Going through a breakup can be heartbreaking and devastating, especially if it's not something you wanted, or you didn't see it coming. A breakup does not define you, it's something that happened to you. It's not who you are.
It's important to take all the time you need to heal and this is different for everyone. At some point you'll be ready to let go of the past and to start moving on with your life. It can be an opportunity to reassess your life and create a new future, one where you're even happier than before. So much growth can come from the challenges and adversities we face in life if we're willing to reflect and learn from them.
So here are 10 tips to help you reclaim your happiness and thrive after your breakup:
1.Take the time to heal
Divorce or the breakup of a long term relationship is the second most stressful event you can go through in your lifetime, second only to the death of a loved one, so it’s important to take the time to process your emotions and heal properly so that you can move on. It may feel uncomfortable but try to sit with your emotions when they come up. Don’t use distraction techniques such as working long hours, partying hard or self-medicating with drugs or alcohol or your emotions will just come back to bite you in the long run.

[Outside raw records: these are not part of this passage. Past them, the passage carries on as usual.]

(* ===== verification/TimerHeap.v ===== *)
(** * utils/timer_queue.c on linked lists

    [TimerQueue.v] keeps the queue of timers as a Rocq list.  Here the same
    functions work on the intrusive list of the source: every timer has a
    [list_t], as have the heads [TQ] and [expTQ], and the functions call the
    operations of [utils/list.c].  They refine those of [TimerQueue.v]. *)

From S2P Require Import Prelude.
From S2P Require Import DList.
From S2P Require Import TimerQueue.

#[local] Open Scope cm_scope.

Section ops.
Context {K H : Type} `{Countable K}.

(** A [list_t] is a head, or the one in a timer. *)
Abbreviation cell := (bool + K)%type.
Abbreviation heap := (gmap cell (list_t cell)).

Record tmem := mk_tmem { cells : heap; tmrs : gmap K (timer H) }.

Definition TQ_head : option cell := Some (inl false).
Definition expTQ_head : option cell := Some (inl true).

Definition on_cells {A} (m : CM heap A) : CM tmem A := λ s,
  match m (cells s) with
  | Ok a h => Ok a (mk_tmem h (tmrs s))
  | Exit c => Exit c
  | Ub u => Ub u
  end.

Definition read_timer (id : K) : CM tmem (timer H) := λ s,
  match tmrs s !! id with Some t => Ok t s | None => Ub UseAfterFree end.
Definition write_timer (id : K) (t : timer H) : CM tmem () :=
  modify (λ s, mk_tmem (cells s) (<[id := t]> (tmrs s))).

(** [(struct timer * ) pos]; a head is not part of a timer. *)
Definition timer_of (tms : gmap K (timer H)) (c : cell) : CM heap (timer H) := λ h,
  match c with
  | inr k => match tms !! k with Some t => Ok t h | None => Ub UseAfterFree end
  | inl _ => Ub UseAfterFree
  end.

Definition timer_remove_p (id : K) : CM tmem Z :=
  free ← on_cells (list_unattached (Some (inr id)));
  res ← (if free : bool then ret 0 else on_cells (list_detach (Some (inr id))) ;; ret 1);
  t ← read_timer id;
  write_timer id (mk_timer false (tm_timeout t) (tm_handler t)) ;;
  ret res.

Definition timer_add_p (id : K) : CM tmem () :=
  t ← read_timer id;
  match tm_handler t with
  | None => cexit (-1)
  | Some _ =>
      (if tm_used t then timer_remove_p id ;; ret () else ret ()) ;;
      t ← read_timer id;
      write_timer id (mk_timer true (tm_timeout t) (tm_handler t)) ;;
      empty ← on_cells (list_empty TQ_head);
      if empty : bool then on_cells (list_add TQ_head (Some (inr id))) ;; ret () else
      tms ← gets tmrs;
      pos ← on_cells (list_foreach (λ c _,
              curr ← timer_of tms c;
              ret (negb (timeval_diff (tm_timeout t) (tm_timeout curr) <? 0), ())) TQ_head ());
      n ← on_cells (node pos.1);
      on_cells (list_add (prev n) (Some (inr id))) ;;
      ret ()
  end.

Definition timer_set_timeout_p (id : K) (now : timeval) (msec : Z) : CM tmem () :=
  t ← read_timer id;
  (if tm_used t then timer_remove_p id ;; ret () else ret ()) ;;
  t ← read_timer id;
  write_timer id (mk_timer (tm_used t) (timeout_after now msec) (tm_handler t)) ;;
  timer_add_p id.
Definition set_env (v : environment) (r : state) : state :=
  mk_state v (clock_reads r) (jitter_reads r) (sys_calls r) (wait_on_reboot r)
    (this_host r) (dev_indices r) (tq r) (rt_tbl r) (seekhead r) (rreq_records r)
    (rreq_blacklist r) (PQ r) (rreq_ratel r) (num_rreq r) (rerr_ratel r)
    (num_rerr r) (send_buf r) (recv_buf r) (nfq_queue r) (rtnl_seq r) (trace r).
Definition set_clock_reads (v : nat) (r : state) : state :=
  mk_state (env r) v (jitter_reads r) (sys_calls r) (wait_on_reboot r)
    (this_host r) (dev_indices r) (tq r) (rt_tbl r) (seekhead r) (rreq_records r)
    (rreq_blacklist r) (PQ r) (rreq_ratel r) (num_rreq r) (rerr_ratel r)
    (num_rerr r) (send_buf r) (recv_buf r) (nfq_queue r) (rtnl_seq r) (trace r).
Definition set_jitter_reads (v : nat) (r : state) : state :=
  mk_state (env r) (clock_reads r) v (sys_calls r) (wait_on_reboot r) (this_host r)
    (dev_indices r) (tq r) (rt_tbl r) (seekhead r) (rreq_records r)
    (rreq_blacklist r) (PQ r) (rreq_ratel r) (num_rreq r) (rerr_ratel r)
    (num_rerr r) (send_buf r) (recv_buf r) (nfq_queue r) (rtnl_seq r) (trace r).
Definition set_sys_calls (v : nat) (r : state) : state :=
  mk_state (env r) (clock_reads r) (jitter_reads r) v (wait_on_reboot r)
    (this_host r) (dev_indices r) (tq r) (rt_tbl r) (seekhead r) (rreq_records r)
    (rreq_blacklist r) (PQ r) (rreq_ratel r) (num_rreq r) (rerr_ratel r)
    (num_rerr r) (send_buf r) (recv_buf r) (nfq_queue r) (rtnl_seq r) (trace r).
Definition set_wait_on_reboot (v : bool) (r : state) : state :=
  mk_state (env r) (clock_reads r) (jitter_reads r) (sys_calls r) v (this_host r)
    (dev_indices r) (tq r) (rt_tbl r) (seekhead r) (rreq_records r)
    (rreq_blacklist r) (PQ r) (rreq_ratel r) (num_rreq r) (rerr_ratel r)
    (num_rerr r) (send_buf r) (recv_buf r) (nfq_queue r) (rtnl_seq r) (trace r).
Definition set_this_host (v : host_info) (r : state) : state :=
  mk_state (env r) (clock_reads r) (jitter_reads r) (sys_calls r)
    (wait_on_reboot r) v (dev_indices r) (tq r) (rt_tbl r) (seekhead r)
    (rreq_records r) (rreq_blacklist r) (PQ r) (rreq_ratel r) (num_rreq r)
    (rerr_ratel r) (num_rerr r) (send_buf r) (recv_buf r) (nfq_queue r)
    (rtnl_seq r) (trace r).
Definition set_dev_indices (v : list Z) (r : state) : state :=
  mk_state (env r) (clock_reads r) (jitter_reads r) (sys_calls r)
    (wait_on_reboot r) (this_host r) v (tq r) (rt_tbl r) (seekhead r)
    (rreq_records r) (rreq_blacklist r) (PQ r) (rreq_ratel r) (num_rreq r)
    (rerr_ratel r) (num_rerr r) (send_buf r) (recv_buf r) (nfq_queue r)
    (rtnl_seq r) (trace r).
Definition set_tq (v : tqueue timer_id handler) (r : state) : state :=
  mk_state (env r) (clock_reads r) (jitter_reads r) (sys_calls r)
    (wait_on_reboot r) (this_host r) (dev_indices r) v (rt_tbl r) (seekhead r)
    (rreq_records r) (rreq_blacklist r) (PQ r) (rreq_ratel r) (num_rreq r)
    (rerr_ratel r) (num_rerr r) (send_buf r) (recv_buf r) (nfq_queue r)
    (rtnl_seq r) (trace r).
Definition set_rt_tbl (v : routing_table) (r : state) : state :=
  mk_state (env r) (clock_reads r) (jitter_reads r) (sys_calls r)
    (wait_on_reboot r) (this_host r) (dev_indices r) (tq r) v (seekhead r)
    (rreq_records r) (rreq_blacklist r) (PQ r) (rreq_ratel r) (num_rreq r)
    (rerr_ratel r) (num_rerr r) (send_buf r) (recv_buf r) (nfq_queue r)
    (rtnl_seq r) (trace r).
Definition set_seekhead (v : list seek_list_t) (r : state) : state :=
  mk_state (env r) (clock_reads r) (jitter_reads r) (sys_calls r)
    (wait_on_reboot r) (this_host r) (dev_indices r) (tq r) (rt_tbl r) v
    (rreq_records r) (rreq_blacklist r) (PQ r) (rreq_ratel r) (num_rreq r)
    (rerr_ratel r) (num_rerr r) (send_buf r) (recv_buf r) (nfq_queue r)
    (rtnl_seq r) (trace r).
Definition set_rreq_records (v : list rreq_record) (r : state) : state :=
  mk_state (env r) (clock_reads r) (jitter_reads r) (sys_calls r)
    (wait_on_reboot r) (this_host r) (dev_indices r) (tq r) (rt_tbl r) (seekhead r)
    v (rreq_blacklist r) (PQ r) (rreq_ratel r) (num_rreq r) (rerr_ratel r)
    (num_rerr r) (send_buf r) (recv_buf r) (nfq_queue r) (rtnl_seq r) (trace r).
Definition set_rreq_blacklist (v : list Z) (r : state) : state :=
  mk_state (env r) (clock_reads r) (jitter_reads r) (sys_calls r)
    (wait_on_reboot r) (this_host r) (dev_indices r) (tq r) (rt_tbl r) (seekhead r)
    (rreq_records r) v (PQ r) (rreq_ratel r) (num_rreq r) (rerr_ratel r)
    (num_rerr r) (send_buf r) (recv_buf r) (nfq_queue r) (rtnl_seq r) (trace r).
Definition set_PQ (v : packet_queue) (r : state) : state :=
  mk_state (env r) (clock_reads r) (jitter_reads r) (sys_calls r)
    (wait_on_reboot r) (this_host r) (dev_indices r) (tq r) (rt_tbl r) (seekhead r)
    (rreq_records r) (rreq_blacklist r) v (rreq_ratel r) (num_rreq r)
    (rerr_ratel r) (num_rerr r) (send_buf r) (recv_buf r) (nfq_queue r)
    (rtnl_seq r) (trace r).
Definition set_rreq_ratel (v : list timeval) (r : state) : state :=
  mk_state (env r) (clock_reads r) (jitter_reads r) (sys_calls r)
    (wait_on_reboot r) (this_host r) (dev_indices r) (tq r) (rt_tbl r) (seekhead r)
    (rreq_records r) (rreq_blacklist r) (PQ r) v (num_rreq r) (rerr_ratel r)
    (num_rerr r) (send_buf r) (recv_buf r) (nfq_queue r) (rtnl_seq r) (trace r).
Definition set_num_rreq (v : Z) (r : state) : state :=
  mk_state (env r) (clock_reads r) (jitter_reads r) (sys_calls r)
    (wait_on_reboot r) (this_host r) (dev_indices r) (tq r) (rt_tbl r) (seekhead r)
    (rreq_records r) (rreq_blacklist r) (PQ r) (rreq_ratel r) v (rerr_ratel r)
    (num_rerr r) (send_buf r) (recv_buf r) (nfq_queue r) (rtnl_seq r) (trace r).
Definition set_rerr_ratel (v : list timeval) (r : state) : state :=
  mk_state (env r) (clock_reads r) (jitter_reads r) (sys_calls r)
    (wait_on_reboot r) (this_host r) (dev_indices r) (tq r) (rt_tbl r) (seekhead r)
    (rreq_records r) (rreq_blacklist r) (PQ r) (rreq_ratel r) (num_rreq r) v
    (num_rerr r) (send_buf r) (recv_buf r) (nfq_queue r) (rtnl_seq r) (trace r).
Definition set_num_rerr (v : Z) (r : state) : state :=
  mk_state (env r) (clock_reads r) (jitter_reads r) (sys_calls r)
    (wait_on_reboot r) (this_host r) (dev_indices r) (tq r) (rt_tbl r) (seekhead r)
    (rreq_records r) (rreq_blacklist r) (PQ r) (rreq_ratel r) (num_rreq r)
    (rerr_ratel r) v (send_buf r) (recv_buf r) (nfq_queue r) (rtnl_seq r) (trace r).
Definition set_send_buf (v : list Z) (r : state) : state :=
  mk_state (env r) (clock_reads r) (jitter_reads r) (sys_calls r)
    (wait_on_reboot r) (this_host r) (dev_indices r) (tq r) (rt_tbl r) (seekhead r)
    (rreq_records r) (rreq_blacklist r) (PQ r) (rreq_ratel r) (num_rreq r)
    (rerr_ratel r) (num_rerr r) v (recv_buf r) (nfq_queue r) (rtnl_seq r) (trace r).
Definition set_recv_buf (v : list Z) (r : state) : state :=
  mk_state (env r) (clock_reads r) (jitter_reads r) (sys_calls r)
    (wait_on_reboot r) (this_host r) (dev_indices r) (tq r) (rt_tbl r) (seekhead r)
    (rreq_records r) (rreq_blacklist r) (PQ r) (rreq_ratel r) (num_rreq r)
    (rerr_ratel r) (num_rerr r) (send_buf r) v (nfq_queue r) (rtnl_seq r) (trace r).
Definition set_nfq_queue (v : bool) (r : state) : state :=
  mk_state (env r) (clock_reads r) (jitter_reads r) (sys_calls r)
    (wait_on_reboot r) (this_host r) (dev_indices r) (tq r) (rt_tbl r) (seekhead r)
    (rreq_records r) (rreq_blacklist r) (PQ r) (rreq_ratel r) (num_rreq r)
    (rerr_ratel r) (num_rerr r) (send_buf r) (recv_buf r) v (rtnl_seq r) (trace r).
Definition set_rtnl_seq (v : Z) (r : state) : state :=
  mk_state (env r) (clock_reads r) (jitter_reads r) (sys_calls r)
    (wait_on_reboot r) (this_host r) (dev_indices r) (tq r) (rt_tbl r) (seekhead r)
    (rreq_records r) (rreq_blacklist r) (PQ r) (rreq_ratel r) (num_rreq r)
    (rerr_ratel r) (num_rerr r) (send_buf r) (recv_buf r) (nfq_queue r) v (trace r).
Definition set_trace (v : list event) (r : state) : state :=
  mk_state (env r) (clock_reads r) (jitter_reads r) (sys_calls r)
    (wait_on_reboot r) (this_host r) (dev_indices r) (tq r) (rt_tbl r) (seekhead r)
    (rreq_records r) (rreq_blacklist r) (PQ r) (rreq_ratel r) (num_rreq r)
    (rerr_ratel r) (num_rerr r) (send_buf r) (recv_buf r) (nfq_queue r)
    (rtnl_seq r) v.

Definition M (A : Type) : Type := CM state A.

Definition opts (s : state) : options := env_opts (env s).

(** ** Primitive operations *)

Definition gettimeofday : M timeval :=
  n ← gets clock_reads;
  e ← gets env;
  modify (set_clock_reads (S n)) ;;
  ret (env_clock e n).

(** The result of a [setsockopt] or [sendto] on an AODV socket. *)
Definition sys_call : M bool :=
  n ← gets sys_calls;
  e ← gets env;
  modify (set_sys_calls (S n)) ;;
  ret (env_sys_ok e n).

Definition emit (ev : event) : M () :=
  modify (λ s, set_trace (ev :: trace s) s).

(** A timer-queue operation on the daemon's queue. *)
Definition on_tq {A} (m : CM (tqueue timer_id handler) A) : M A := λ s,
  match m (tq s) with
  | Ok a q => Ok a (set_tq q s)
  | Exit c => Exit c
  | Ub u => Ub u
  end.

Definition set_timeout (id : timer_id) (msec : Z) : M () :=
  now ← gettimeofday; on_tq (timer_set_timeout id now msec).

(** [t->handler = h] *)
Definition set_handler (id : timer_id) (h : handler) : M () :=
  on_tq (t ← timer_get id;
         timer_put id (mk_timer (tm_used t) (tm_timeout t) (Some h))).

Definition timer_used (id : timer_id) : M bool :=
  on_tq (t ← timer_get id; ret (tm_used t)).

(** [t->timeout] *)
Definition timer_timeout_of (id : timer_id) : M timeval :=
  on_tq (t ← timer_get id; ret (tm_timeout t)).

(** Devices: [ifindex2devindex], [DEV_NR] and [DEV_IFINDEX]. *)

Fixpoint index_of (l : list Z) (x : Z) (i : nat) : option nat :=
  match l with
  | [] => None
  | y :: l' => if y =? x then Some i else index_of l' x (S i)
  end.

Definition ifindex2devindex (s : state) (ifindex : Z) : nat :=
  match index_of (take (Z.to_nat (nif (this_host s))) (dev_indices s)) ifindex 0 with
  | Some i => i
  | None => MAX_NR_INTERFACES
  end.

Definition no_dev : dev_info := mk_dev false 0 0 [] 0 0 0.

Definition DEV_NR (s : state) (n : nat) : dev_info :=
  default no_dev (devs (this_host s) !! n).

Definition DEV_IFINDEX (s : state) (ifindex : Z) : dev_info :=
  DEV_NR s (ifindex2devindex s ifindex).

(** [devfromsock] *)
Definition devfromsock (s : state) (sock : Z) : option dev_info :=
  search (λ d, dev_sock d =? sock) (take (Z.to_nat (nif (this_host s))) (devs (this_host s))).

(** The indices a [for (i = 0; i < MAX_NR_INTERFACES; i++)] loop visits when it
    skips the devices that are not enabled. *)
Definition enabled_devs (s : state) : list nat :=
  filter (λ i, dev_enabled (DEV_NR s i) = true) (seq 0 MAX_NR_INTERFACES).

(** The shared message buffers. *)

Definition send_load8 (off : Z) : M Z := λ s,
  match load8 (send_buf s) off with Some v => Ok v s | None => Ub SendBufOverflow end.

Definition send_store (f : list Z → option (list Z)) : M () := λ s,
  match f (send_buf s) with
  | Some b => Ok () (set_send_buf b s)
  | None => Ub SendBufOverflow
  end.

Definition send_store8 (off v : Z) : M () := send_store (λ b, store8 b off v).
Definition send_store32 (off v : Z) : M () := send_store (λ b, store32 b off v).

Definition recv_load8 (off : Z) : M Z := λ s,
  match load8 (recv_buf s) off with Some v => Ok v s | None => Ub RecvBufOverread end.

Definition recv_load32 (off : Z) : M Z := λ s,
  match load32 (recv_buf s) off with Some v => Ok v s | None => Ub RecvBufOverread end.

Definition recv_store (f : list Z → option (list Z)) : M () := λ s,
  match f (recv_buf s) with
  | Some b => Ok () (set_recv_buf b s)
  | None => Ub RecvBufOverread
  end.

2.Surround yourself with people who light you up and make you feel good about yourself
Studies in Positive Psychology have shown that emotions are contagious. We’re wired to mimic the facial expressions and moods of the people we’re with. When you’re going through your breakup surround yourself with people who light you up and make you feel good about yourself. Their positivity will rub off on you. Limit your time spent with people who just want to hear the ins and outs of what’s going on in your life – that just reconnects you with all the negative emotions.
3.Practice gratitude daily
Gratitude directly increases your happiness levels and is a great way to improve your mood. It calms the mind and reduces all the negative emotions you may be feeling. It’s a powerful way of getting your brain to focus on more positive things. Keep a list of 3 things you are grateful for every day for at least 3 weeks, and you’ll start to notice a difference in how you feel.
4.Focus on your health.
This is crucial when you’re going through a breakup and you’re under a lot of stress and emotional turmoil. Try and exercise every day, even if it’s just getting outside for a 10-minute walk. Nourish your body with good quality food and make sure you get enough sleep. If you’re struggling with sleep, then try and get into a good bedtime routine. Make sure you’re giving yourself enough time to rest and restore so that your body can recover from all the stress. If this doesn’t come naturally to you then plan the time in your diary.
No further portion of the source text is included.